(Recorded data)
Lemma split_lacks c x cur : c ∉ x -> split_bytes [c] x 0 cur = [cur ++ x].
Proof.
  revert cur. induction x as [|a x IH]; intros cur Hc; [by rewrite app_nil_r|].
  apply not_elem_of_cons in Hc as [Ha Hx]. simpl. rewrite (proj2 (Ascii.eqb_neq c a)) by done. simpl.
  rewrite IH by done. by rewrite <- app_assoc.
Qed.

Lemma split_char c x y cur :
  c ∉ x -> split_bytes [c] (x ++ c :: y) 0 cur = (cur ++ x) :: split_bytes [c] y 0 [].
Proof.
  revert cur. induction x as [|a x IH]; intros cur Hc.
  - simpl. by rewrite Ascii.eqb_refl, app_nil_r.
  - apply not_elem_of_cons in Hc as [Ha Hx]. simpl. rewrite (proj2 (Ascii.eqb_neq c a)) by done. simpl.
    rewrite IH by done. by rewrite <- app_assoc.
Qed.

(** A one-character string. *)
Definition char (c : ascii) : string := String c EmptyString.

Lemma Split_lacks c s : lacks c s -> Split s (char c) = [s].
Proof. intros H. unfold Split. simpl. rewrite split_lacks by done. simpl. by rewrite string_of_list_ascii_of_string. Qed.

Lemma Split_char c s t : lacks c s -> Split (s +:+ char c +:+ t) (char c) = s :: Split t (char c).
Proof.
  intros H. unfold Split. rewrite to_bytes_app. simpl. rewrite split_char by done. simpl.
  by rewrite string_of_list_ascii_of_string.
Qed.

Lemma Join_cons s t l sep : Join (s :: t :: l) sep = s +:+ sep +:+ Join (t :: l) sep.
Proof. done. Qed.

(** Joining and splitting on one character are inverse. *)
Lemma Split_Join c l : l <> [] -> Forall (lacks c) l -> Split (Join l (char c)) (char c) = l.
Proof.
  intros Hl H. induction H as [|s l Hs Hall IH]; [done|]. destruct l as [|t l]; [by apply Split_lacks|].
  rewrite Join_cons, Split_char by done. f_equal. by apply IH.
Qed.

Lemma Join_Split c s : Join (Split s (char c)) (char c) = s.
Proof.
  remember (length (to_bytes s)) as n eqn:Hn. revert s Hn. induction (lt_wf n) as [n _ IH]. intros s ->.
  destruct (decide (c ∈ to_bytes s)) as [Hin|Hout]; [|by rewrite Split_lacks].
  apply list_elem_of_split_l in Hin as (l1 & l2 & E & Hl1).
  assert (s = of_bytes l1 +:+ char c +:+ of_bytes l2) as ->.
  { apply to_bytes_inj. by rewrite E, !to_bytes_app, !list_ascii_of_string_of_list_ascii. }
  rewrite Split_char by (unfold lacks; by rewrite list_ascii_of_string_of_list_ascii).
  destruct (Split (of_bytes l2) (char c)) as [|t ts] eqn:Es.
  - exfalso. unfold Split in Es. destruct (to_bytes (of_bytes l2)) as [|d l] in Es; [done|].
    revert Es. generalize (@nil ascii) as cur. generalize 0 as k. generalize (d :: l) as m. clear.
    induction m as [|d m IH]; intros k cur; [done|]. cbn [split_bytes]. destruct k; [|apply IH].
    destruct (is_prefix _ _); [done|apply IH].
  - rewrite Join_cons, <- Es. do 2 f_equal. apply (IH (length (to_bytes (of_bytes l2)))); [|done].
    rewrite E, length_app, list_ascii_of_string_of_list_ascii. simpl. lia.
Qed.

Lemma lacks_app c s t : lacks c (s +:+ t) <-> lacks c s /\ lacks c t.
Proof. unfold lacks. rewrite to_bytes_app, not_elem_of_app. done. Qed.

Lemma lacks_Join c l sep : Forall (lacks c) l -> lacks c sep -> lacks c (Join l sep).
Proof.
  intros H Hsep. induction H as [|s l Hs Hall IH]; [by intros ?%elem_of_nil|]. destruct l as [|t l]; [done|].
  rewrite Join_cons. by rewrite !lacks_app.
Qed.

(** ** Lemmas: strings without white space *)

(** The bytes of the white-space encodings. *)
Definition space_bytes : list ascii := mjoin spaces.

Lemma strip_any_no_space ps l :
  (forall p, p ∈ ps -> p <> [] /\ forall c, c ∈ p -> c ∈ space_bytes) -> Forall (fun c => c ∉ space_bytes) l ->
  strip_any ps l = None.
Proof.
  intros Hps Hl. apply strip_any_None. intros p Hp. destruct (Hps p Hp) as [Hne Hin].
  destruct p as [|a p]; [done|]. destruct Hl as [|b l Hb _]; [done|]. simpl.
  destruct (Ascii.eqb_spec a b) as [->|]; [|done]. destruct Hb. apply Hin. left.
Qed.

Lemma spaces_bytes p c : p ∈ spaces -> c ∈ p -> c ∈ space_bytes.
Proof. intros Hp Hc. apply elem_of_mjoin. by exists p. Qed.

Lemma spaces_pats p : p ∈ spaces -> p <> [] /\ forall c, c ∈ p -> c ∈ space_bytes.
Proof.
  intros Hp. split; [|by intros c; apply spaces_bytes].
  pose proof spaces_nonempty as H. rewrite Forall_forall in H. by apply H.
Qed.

> **WHAT YOU SHOULD DO**: Transcribe all of the records above without altering anything.

> **RESULT**:
Lemma split_lacks c x cur : c ∉ x -> split_bytes [c] x 0 cur = [cur ++ x].
Proof.
  revert cur. induction x as [|a x IH]; intros cur Hc; [by rewrite app_nil_r|].
  apply not_elem_of_cons in Hc as [Ha Hx]. simpl. rewrite (proj2 (Ascii.eqb_neq c a)) by done. simpl.
  rewrite IH by done. by rewrite <- app_assoc.
Qed.

Lemma split_char c x y cur :
  c ∉ x -> split_bytes [c] (x ++ c :: y) 0 cur = (cur ++ x) :: split_bytes [c] y 0 [].
Proof.
  revert cur. induction x as [|a x IH]; intros cur Hc.
  - simpl. by rewrite Ascii.eqb_refl, app_nil_r.
  - apply not_elem_of_cons in Hc as [Ha Hx]. simpl. rewrite (proj2 (Ascii.eqb_neq c a)) by done. simpl.
    rewrite IH by done. by rewrite <- app_assoc.
Qed.

(** A one-character string. *)
Definition char (c : ascii) : string := String c EmptyString.

Lemma Split_lacks c s : lacks c s -> Split s (char c) = [s].
Proof. intros H. unfold Split. simpl. rewrite split_lacks by done. simpl. by rewrite string_of_list_ascii_of_string. Qed.

Lemma Split_char c s t : lacks c s -> Split (s +:+ char c +:+ t) (char c) = s :: Split t (char c).
Proof.
  intros H. unfold Split. rewrite to_bytes_app. simpl. rewrite split_char by done. simpl.
  by rewrite string_of_list_ascii_of_string.
Qed.

Lemma Join_cons s t l sep : Join (s :: t :: l) sep = s +:+ sep +:+ Join (t :: l) sep.
Proof. done. Qed.

(** Joining and splitting on one character are inverse. *)
Lemma Split_Join c l : l <> [] -> Forall (lacks c) l -> Split (Join l (char c)) (char c) = l.
Proof.
  intros Hl H. induction H as [|s l Hs Hall IH]; [done|]. destruct l as [|t l]; [by apply Split_lacks|].
  rewrite Join_cons, Split_char by done. f_equal. by apply IH.
Qed.

Lemma Join_Split c s : Join (Split s (char c)) (char c) = s.
Proof.
  remember (length (to_bytes s)) as n eqn:Hn. revert s Hn. induction (lt_wf n) as [n _ IH]. intros s ->.
  destruct (decide (c ∈ to_bytes s)) as [Hin|Hout]; [|by rewrite Split_lacks].
  apply list_elem_of_split_l in Hin as (l1 & l2 & E & Hl1).
  assert (s = of_bytes l1 +:+ char c +:+ of_bytes l2) as ->.
  { apply to_bytes_inj. by rewrite E, !to_bytes_app, !list_ascii_of_string_of_list_ascii. }
  rewrite Split_char by (unfold lacks; by rewrite list_ascii_of_string_of_list_ascii).
  destruct (Split (of_bytes l2) (char c)) as [|t ts] eqn:Es.
  - exfalso. unfold Split in Es. destruct (to_bytes (of_bytes l2)) as [|d l] in Es; [done|].
    revert Es. generalize (@nil ascii) as cur. generalize 0 as k. generalize (d :: l) as m. clear.
    induction m as [|d m IH]; intros k cur; [done|]. cbn [split_bytes]. destruct k; [|apply IH].
    destruct (is_prefix _ _); [done|apply IH].
  - rewrite Join_cons, <- Es. do 2 f_equal. apply (IH (length (to_bytes (of_bytes l2)))); [|done].
    rewrite E, length_app, list_ascii_of_string_of_list_ascii. simpl. lia.
Qed.

Lemma lacks_app c s t : lacks c (s +:+ t) <-> lacks c s /\ lacks c t.
Proof. unfold lacks. rewrite to_bytes_app, not_elem_of_app. done. Qed.

Lemma lacks_Join c l sep : Forall (lacks c) l -> lacks c sep -> lacks c (Join l sep).
Proof.
  intros H Hsep. induction H as [|s l Hs Hall IH]; [by intros ?%elem_of_nil|]. destruct l as [|t l]; [done|].
  rewrite Join_cons. by rewrite !lacks_app.
Qed.

(** ** Lemmas: strings without white space *)

(** The bytes of the white-space encodings. *)
Definition space_bytes : list ascii := mjoin spaces.

Lemma strip_any_no_space ps l :
  (forall p, p ∈ ps -> p <> [] /\ forall c, c ∈ p -> c ∈ space_bytes) -> Forall (fun c => c ∉ space_bytes) l ->
  strip_any ps l = None.
Proof.
  intros Hps Hl. apply strip_any_None. intros p Hp. destruct (Hps p Hp) as [Hne Hin].
  destruct p as [|a p]; [done|]. destruct Hl as [|b l Hb _]; [done|]. simpl.
  destruct (Ascii.eqb_spec a b) as [->|]; [|done]. destruct Hb. apply Hin. left.
Qed.

Lemma spaces_bytes p c : p ∈ spaces -> c ∈ p -> c ∈ space_bytes.
Proof. intros Hp Hc. apply elem_of_mjoin. by exists p. Qed.

Lemma spaces_pats p : p ∈ spaces -> p <> [] /\ forall c, c ∈ p -> c ∈ space_bytes.
Proof.
  intros Hp. split; [|by intros c; apply spaces_bytes].
  pose proof spaces_nonempty as H. rewrite Forall_forall in H. by apply H.
Qed.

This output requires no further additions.